Los Alamos Women in Science
Northern Chapter of the New Mexico Network for Women in Science and Engineering

LUNCHTIME TALK SERIES
http://nmnwse.org/lawis/lunchtalks
sponsored by the Synergy Center and the Bradbury Science Museum
Talk at 12:00, Wednesday, July 26, 2006
Synergy Center Conference Room, 3rd flr
Bldg 1, Los Alamos Research Park
  NOTE CHANGE OF LOCATION  

Irina Cislaru
Entry Rates of Bacteriophage T7 DNA into E. Coli Cells

Members and Nonmembers Welcome - Open to the Public
A virus is a parasite that cannot multiply without a host cell. The virus must enter the host cell and make use of the host's chemical energy and its nucleic acid synthesizing ability in order to replicate itself. The simplest virus particle consists of a protein shell surrounding the genetic material (the viral genome). The life cycle of a typical virus has the following stages: attachment to the correct host cell, entry of the virus genome, replication of the virus genome, manufacture of the virus proteins, assembly of new virus particles and release of the new virus particles from the host cell. Many animal viruses have an extra envelope (outside the protein shell) which merges with the cell membrane and allows the inner protein shell containing the nucleic acid to enter the cell. Once inside, the protein shell disassembles, exposing the genome.

Bacteriophages (phages) are viruses that infect bacterial cells. Bacteriophages can have a protein "tail" attached to the protein shell (or phage head), which is used to infect the host bacteria. Bacteria have a cell wall protecting their cell membrane therefore bacterial viruses cannot merge with the membrane as do animal viruses. After binding to the cell surface, most bacteriophages inject their nucleic acid into the bacterial cell.

T7 is a relatively small bacteriophage that normally infects E. coli and some Salmonella and Shigella strains. T7 possesses a phage head, a short tail, and tail fibers. Inside the phage head is a packaged 40 Kbp (bp: the number of base pairs is is often used as a measure of length of a DNA segment) linear genome and a complex of proteins (referred to as the internal core complex). Following the attachment to the host cell, these proteins are delivered through the tail and in turn assist in delivery of DNA. The most unusual feature that distinguishes this small phage from other phages is how the phage DNA enters the cell. Unlike the other phages, the viral genome is not injected, but rather the core complex delivers about 850 bp into the cell, stops, and the remaining DNA enters as a result of transcription of the genome by host (E. coli) RNA polymerase and T7 RNA polymerase. In other words, the entry of the T7 genome into the cell is coupled with the first step of protein manufacture in the host cell, which is transcription (catalyzed by an enzyme called RNA polymerase). The polymerase actually pulls the DNA into the cell during transcription. One of the first proteins produced by the cell at the beginning of infection (when only the first part of the viral DNA is already in the cell) is a viral T7 RNA polymerase which will take over the host's RNA polymerase and will translocate the rest of the genome into the cell, while transcribing it. We have developed an assay that allows measurements of the rates of T7 genome translocation from the phage head into the cell under various experimental conditions.

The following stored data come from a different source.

(* ===== verification/Evidence.v ===== *)
(** * Evidence assembly ([turn/src/evidence.rs])

    The speech workers and the transport deliver one utterance's evidence in
    whatever order they finish; the assembler releases each cell once, in sample
    order, when every input its plan requires is there.  A [f32] is its 32 bits,
    compared as IEEE 754 does; loudness in dB and the conversion of recognizer
    times from seconds are floating-point formulas and are not modelled. *)
From S2P Require Import Prelude Bytes WireEnum Ema Vocab Clock.

(** ** Finite [f32] values by their bits *)
Definition F32 : Type := N.
Definition f32_is_finite (b : F32) : bool := negb (N.land (N.shiftr b 23) 255 =? 255).
Definition f32_is_nan (b : F32) : bool :=
  (N.land (N.shiftr b 23) 255 =? 255) && negb (b mod 2 ^ 23 =? 0).
(** The order of values that are numbers is the order of these integers; both
    zeros are 0.  A comparison with a NaN is false. *)
Definition f32_key (b : F32) : Z := if N.testbit b 31 then - Z.of_N (b mod 2 ^ 31) else Z.of_N b.
Definition f32_cmp (op : Z -> Z -> bool) (a b : F32) : bool :=
  negb (f32_is_nan a) && negb (f32_is_nan b) && op (f32_key a) (f32_key b).
Definition f32_eqb : F32 -> F32 -> bool := f32_cmp Z.eqb.
Definition f32_leb : F32 -> F32 -> bool := f32_cmp Z.leb.
Definition f32_ltb : F32 -> F32 -> bool := f32_cmp Z.ltb.
Definition f32_one : F32 := 1065353216.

Biography -- I graduated the University of Bucharest (Romania) with a BSc degree in Physics (major Biophysics). I became interested in biological research while working as guest researcher in the Department of Anatomy, School of Medicine at Hokkaido University, Japan. I came to US in 1999. I lived in New Jersey for the first three years. I volunteered for one year and a half in a C. elegans laboratory in the Department of Molecular Biology and Biochemistry at Rutgers University. In 2001 I entered the MSc program and continued to work in the same lab as research assistant. I have studied the cell death (apoptosis and necrosis) in C. elegans, especially the engulfment of dead cells and the corpse persistence at different stages, using the RNAi feeding technique. In 2002 I moved to Austin, Texas, where I was enrolled in MSc program at University of Texas at Austin for three years. In one of the microbiology laboratories at UT, I have worked on the rate of translocation of bacteriophage T7 DNA across the membranes of E. coli. I moved to Los Alamos last summer.